## ASSIGNED TASK
Please reproduce each line of the data below exactly as shown.

Stored items from a collection

__________________________________________________

(* ===== verification/PhysicalProps.v ===== *)
(** * The planner numbers operators and keeps schemas *)
From S2P Require Import Prelude Text Float Expr Logical Catalog Physical.

(** The identifiers of a plan, a node before its inputs. *)
Fixpoint plan_ids (p : PhysicalPlan) : list N :=
  plan_id p ::
  match p with
  | PScan _ _ _ _ _ _ => []
  | PProjection _ i _ _ | PFilter _ i _ _ | PHashAggregate _ i _ _ _ | PSort _ i _ _
  | PTopK _ i _ _ _ | PLimit _ i _ _ => plan_ids i
  | PHashJoin _ l r _ _ _ _ => plan_ids l ++ plan_ids r
  end.

(** [n, n + 1, ..., m - 1] *)
Definition id_range (n m : N) : list N := (λ k, n + N.of_nat k)%N <$> seq 0 (N.to_nat (m - n)).

Lemma id_range_cons n m : (n < m)%N → id_range n m = n :: id_range (N.succ n) m.
Proof.
  intros Hlt. unfold id_range. replace (N.to_nat (m - n)) with (S (N.to_nat (m - N.succ n))) by lia.
  cbn [seq]. rewrite fmap_cons. f_equal; [lia|]. rewrite <-fmap_S_seq, <-list_fmap_compose.
  apply list_fmap_ext. intros i x _. simpl. lia.
Qed.

Lemma id_range_app n k m : (n ≤ k)%N → (k ≤ m)%N → id_range n k ++ id_range k m = id_range n m.
Proof.
  intros H1 H2. unfold id_range.
  replace (N.to_nat (m - n)) with (N.to_nat (k - n) + N.to_nat (m - k)) by lia.
  rewrite seq_app, fmap_app. f_equal. rewrite Nat.add_0_l.
  pose proof (fmap_add_seq (N.to_nat (k - n)) 0 (N.to_nat (m - k))) as E.
  rewrite Nat.add_0_r in E. rewrite <-E, <-list_fmap_compose.
  apply list_fmap_ext. intros i x _. simpl. lia.
Qed.

Lemma id_range_NoDup n m : NoDup (id_range n m).
Proof. unfold id_range. apply NoDup_fmap_2; [intros x y; lia|]. apply NoDup_seq. Qed.

Lemma next_operator_id_ok n m : next_operator_id n = Ok m → m = N.succ n.
Proof. unfold next_operator_id. case_match; [congruence|done]. Qed.

(** What [build] returns from the counter [n]. *)
Definition numbered (l : LogicalPlan) (n : N) (out : PhysicalPlan * N) : Prop :=
  (n < out.2)%N ∧ plan_ids out.1 = id_range n out.2 ∧ physical_schema out.1 = plan_schema l.

Lemma numbered_unary l i n p q m :
  numbered i (N.succ n) (q, m) → plan_ids p = n :: plan_ids q → physical_schema p = plan_schema l →
  numbered l n (p, m).
Proof.
  intros (Hm & Hq & _) Hp Hs. simpl in Hm, Hq. split; [simpl; lia|]. split; [|done]. simpl.
  by rewrite Hp, Hq, <-id_range_cons by lia.
Qed.

Lemma build_numbered l c n out : build l c n = Ok out → numbered l n out.
Proof.
  revert n out.
  enough ((∀ n out, build l c n = Ok out → numbered l n out) ∧
          (∀ i es s, l = LSort i es s → ∀ n out, build i c n = Ok out → numbered i n out))
    as [Hl _] by done.
  induction l as [tbl pr fs s|i IH es s|i IH e s|i IH g a s|i IH es s|i IH k s|
    l IHl r IHr t lo ro s]; (split; [|by intros; simplify_eq; eapply (proj1 IH)]); intros n out Hb;
    cbn [build] in Hb; apply bind_ok in Hb as (n1 & ->%next_operator_id_ok & Hb).
  - apply bind_ok in Hb as (pv & _ & Hb). apply bind_ok in Hb as (ix & _ & [= <-]).
    split; [simpl; lia|]. split; [|done]. simpl. rewrite id_range_cons by lia. f_equal.
    unfold id_range. by rewrite N.sub_diag.
  - apply bind_ok in Hb as ([q m] & Hq & [= <-]). by eapply numbered_unary; [apply (proj1 IH)|..].
  - apply bind_ok in Hb as ([q m] & Hq & [= <-]). by eapply numbered_unary; [apply (proj1 IH)|..].
  - apply bind_ok in Hb as ([q m] & Hq & [= <-]). by eapply numbered_unary; [apply (proj1 IH)|..].
  - apply bind_ok in Hb as ([q m] & Hq & [= <-]). by eapply numbered_unary; [apply (proj1 IH)|..].
  - destruct i as [| | | |j es s'| |]; apply bind_ok in Hb as ([q m] & Hq & [= <-]);
      (eapply numbered_unary; [|done..]);
      first [exact (proj1 IH _ _ Hq)|exact (proj2 IH _ _ _ eq_refl _ _ Hq)].
  - apply bind_ok in Hb as ([p1 m1] & H1 & Hb). apply bind_ok in Hb as ([p2 m2] & H2 & [= <-]).
    destruct (proj1 IHl _ _ H1) as (L1 & I1 & _), (proj1 IHr _ _ H2) as (L2 & I2 & _).
    simpl in *. split; [simpl; lia|]. split; [|done]. simpl.
    rewrite I1, I2, id_range_app, <-id_range_cons by lia. done.
Qed.

(** The physical planner numbers the operators of a plan [0, 1, 2, ...], each
    node before its inputs, so that no two operators share an identifier (metrics
    are kept per identifier), and every plan keeps the output schema of the
    logical plan it was built from. *)
Theorem planner_ids_unique l c p :
  create_physical_plan l c = Ok p →
  plan_ids p = id_range 0 (N.of_nat (length (plan_ids p))) ∧ NoDup (plan_ids p) ∧
  physical_schema p = plan_schema l.
Proof.
  unfold create_physical_plan. intros Hb. apply bind_ok in Hb as ([q m] & Hq & [= <-]).
  apply build_numbered in Hq as (Hm & Hi & Hs). simpl in *.
  assert (N.of_nat (length (plan_ids q)) = m) as ->.
  { rewrite Hi. unfold id_range. rewrite length_fmap, length_seq. lia. }
  split; [done|]. split; [|done]. rewrite Hi. apply id_range_NoDup.
Qed.

(** A limit over a sort of a join of a table with itself. *)
Definition demo_provider : TableProvider :=
  MkTableProvider [MkField "a" DtInt64 true] 1 8 (λ _ _, Ok true) (λ _ _, Ok []).
Definition demo_catalog : Catalog := register Catalog_default "T" demo_provider.
Definition demo_logical : result LogicalPlan :=
  let l := scan "t" [MkField "x.a" DtInt64 true] in
  let r := scan "t" [MkField "y.a" DtInt64 true] in
  p ← join l r Inner [Column "x.a"] [Column "y.a"];
  p ← sort p [MkSortExpr (Column "x.a") true false];
  Ok (limit p 10).

Lemma planner_ids_unique_witness :
  ∃ l p, demo_logical = Ok l ∧ create_physical_plan l demo_catalog = Ok p ∧
    plan_ids p = [0; 1; 2; 3]%N ∧ NoDup (plan_ids p) ∧ physical_schema p = plan_schema l.
Proof.
  eexists _, _. split; [reflexivity|]. split; [reflexivity|]. split; [reflexivity|].
  apply (planner_ids_unique _ demo_catalog). reflexivity.
Defined.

__________________________________________________

## SOLUTION TO THIS PROBLEM
(* ===== verification/PhysicalProps.v ===== *)
(** * The planner numbers operators and keeps schemas *)
From S2P Require Import Prelude Text Float Expr Logical Catalog Physical.

(** The identifiers of a plan, a node before its inputs. *)
Fixpoint plan_ids (p : PhysicalPlan) : list N :=
  plan_id p ::
  match p with
  | PScan _ _ _ _ _ _ => []
  | PProjection _ i _ _ | PFilter _ i _ _ | PHashAggregate _ i _ _ _ | PSort _ i _ _
  | PTopK _ i _ _ _ | PLimit _ i _ _ => plan_ids i
  | PHashJoin _ l r _ _ _ _ => plan_ids l ++ plan_ids r
  end.

(** [n, n + 1, ..., m - 1] *)
Definition id_range (n m : N) : list N := (λ k, n + N.of_nat k)%N <$> seq 0 (N.to_nat (m - n)).

Lemma id_range_cons n m : (n < m)%N → id_range n m = n :: id_range (N.succ n) m.
Proof.
  intros Hlt. unfold id_range. replace (N.to_nat (m - n)) with (S (N.to_nat (m - N.succ n))) by lia.
  cbn [seq]. rewrite fmap_cons. f_equal; [lia|]. rewrite <-fmap_S_seq, <-list_fmap_compose.
  apply list_fmap_ext. intros i x _. simpl. lia.
Qed.

Lemma id_range_app n k m : (n ≤ k)%N → (k ≤ m)%N → id_range n k ++ id_range k m = id_range n m.
Proof.
  intros H1 H2. unfold id_range.
  replace (N.to_nat (m - n)) with (N.to_nat (k - n) + N.to_nat (m - k)) by lia.
  rewrite seq_app, fmap_app. f_equal. rewrite Nat.add_0_l.
  pose proof (fmap_add_seq (N.to_nat (k - n)) 0 (N.to_nat (m - k))) as E.
  rewrite Nat.add_0_r in E. rewrite <-E, <-list_fmap_compose.
  apply list_fmap_ext. intros i x _. simpl. lia.
Qed.

Lemma id_range_NoDup n m : NoDup (id_range n m).
Proof. unfold id_range. apply NoDup_fmap_2; [intros x y; lia|]. apply NoDup_seq. Qed.

Lemma next_operator_id_ok n m : next_operator_id n = Ok m → m = N.succ n.
Proof. unfold next_operator_id. case_match; [congruence|done]. Qed.

(** What [build] returns from the counter [n]. *)
Definition numbered (l : LogicalPlan) (n : N) (out : PhysicalPlan * N) : Prop :=
  (n < out.2)%N ∧ plan_ids out.1 = id_range n out.2 ∧ physical_schema out.1 = plan_schema l.

Lemma numbered_unary l i n p q m :
  numbered i (N.succ n) (q, m) → plan_ids p = n :: plan_ids q → physical_schema p = plan_schema l →
  numbered l n (p, m).
Proof.
  intros (Hm & Hq & _) Hp Hs. simpl in Hm, Hq. split; [simpl; lia|]. split; [|done]. simpl.
  by rewrite Hp, Hq, <-id_range_cons by lia.
Qed.

Lemma build_numbered l c n out : build l c n = Ok out → numbered l n out.
Proof.
  revert n out.
  enough ((∀ n out, build l c n = Ok out → numbered l n out) ∧
          (∀ i es s, l = LSort i es s → ∀ n out, build i c n = Ok out → numbered i n out))
    as [Hl _] by done.
  induction l as [tbl pr fs s|i IH es s|i IH e s|i IH g a s|i IH es s|i IH k s|
    l IHl r IHr t lo ro s]; (split; [|by intros; simplify_eq; eapply (proj1 IH)]); intros n out Hb;
    cbn [build] in Hb; apply bind_ok in Hb as (n1 & ->%next_operator_id_ok & Hb).
  - apply bind_ok in Hb as (pv & _ & Hb). apply bind_ok in Hb as (ix & _ & [= <-]).
    split; [simpl; lia|]. split; [|done]. simpl. rewrite id_range_cons by lia. f_equal.
    unfold id_range. by rewrite N.sub_diag.
  - apply bind_ok in Hb as ([q m] & Hq & [= <-]). by eapply numbered_unary; [apply (proj1 IH)|..].
  - apply bind_ok in Hb as ([q m] & Hq & [= <-]). by eapply numbered_unary; [apply (proj1 IH)|..].
  - apply bind_ok in Hb as ([q m] & Hq & [= <-]). by eapply numbered_unary; [apply (proj1 IH)|..].
  - apply bind_ok in Hb as ([q m] & Hq & [= <-]). by eapply numbered_unary; [apply (proj1 IH)|..].
  - destruct i as [| | | |j es s'| |]; apply bind_ok in Hb as ([q m] & Hq & [= <-]);
      (eapply numbered_unary; [|done..]);
      first [exact (proj1 IH _ _ Hq)|exact (proj2 IH _ _ _ eq_refl _ _ Hq)].
  - apply bind_ok in Hb as ([p1 m1] & H1 & Hb). apply bind_ok in Hb as ([p2 m2] & H2 & [= <-]).
    destruct (proj1 IHl _ _ H1) as (L1 & I1 & _), (proj1 IHr _ _ H2) as (L2 & I2 & _).
    simpl in *. split; [simpl; lia|]. split; [|done]. simpl.
    rewrite I1, I2, id_range_app, <-id_range_cons by lia. done.
Qed.

(** The physical planner numbers the operators of a plan [0, 1, 2, ...], each
    node before its inputs, so that no two operators share an identifier (metrics
    are kept per identifier), and every plan keeps the output schema of the
    logical plan it was built from. *)
Theorem planner_ids_unique l c p :
  create_physical_plan l c = Ok p →
  plan_ids p = id_range 0 (N.of_nat (length (plan_ids p))) ∧ NoDup (plan_ids p) ∧
  physical_schema p = plan_schema l.
Proof.
  unfold create_physical_plan. intros Hb. apply bind_ok in Hb as ([q m] & Hq & [= <-]).
  apply build_numbered in Hq as (Hm & Hi & Hs). simpl in *.
  assert (N.of_nat (length (plan_ids q)) = m) as ->.
  { rewrite Hi. unfold id_range. rewrite length_fmap, length_seq. lia. }
  split; [done|]. split; [|done]. rewrite Hi. apply id_range_NoDup.
Qed.

(** A limit over a sort of a join of a table with itself. *)
Definition demo_provider : TableProvider :=
  MkTableProvider [MkField "a" DtInt64 true] 1 8 (λ _ _, Ok true) (λ _ _, Ok []).
Definition demo_catalog : Catalog := register Catalog_default "T" demo_provider.
Definition demo_logical : result LogicalPlan :=
  let l := scan "t" [MkField "x.a" DtInt64 true] in
  let r := scan "t" [MkField "y.a" DtInt64 true] in
  p ← join l r Inner [Column "x.a"] [Column "y.a"];
  p ← sort p [MkSortExpr (Column "x.a") true false];
  Ok (limit p 10).

Lemma planner_ids_unique_witness :
  ∃ l p, demo_logical = Ok l ∧ create_physical_plan l demo_catalog = Ok p ∧
    plan_ids p = [0; 1; 2; 3]%N ∧ NoDup (plan_ids p) ∧ physical_schema p = plan_schema l.
Proof.
  eexists _, _. split; [reflexivity|]. split; [reflexivity|]. split; [reflexivity|].
  apply (planner_ids_unique _ demo_catalog). reflexivity.
Defined.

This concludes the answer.